Look through the data below and count each line where the word "true" appears. Reply with the count alone.

START PROVIDED RECORDS

(** C27: A node that starts with an empty storage and records every transition logs
    completely while no audit write fails: after any sequence of handler calls,
    timers and capture jobs, replaying what it appended, the marker of its start
    included, gives for each fault of the storage, and no other, the transition
    into its present status. *)
Theorem audit_log_replays_to_status ops n n' :
  fresh n → audit_log_ cfg = true → audit_confirmed_only_ cfg = false →
  node_run ops n = (Some tt, n') → n_audit_healthy n' = true →
  last_transitions (n_audit n') = phases (faults (n_storage n')).
Proof.
  intros Hn Hl Hc Hrun Hh. pose proof (run_result ops n Hn) as H. rewrite Hrun in H.
  destruct H as (V & b & [_ _ Ha _] & _). apply Ha; [|done]. unfold audited. by rewrite Hl, Hc.
Qed.

End Spec.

END PROVIDED RECORDS

YOUR SOLUTION: 2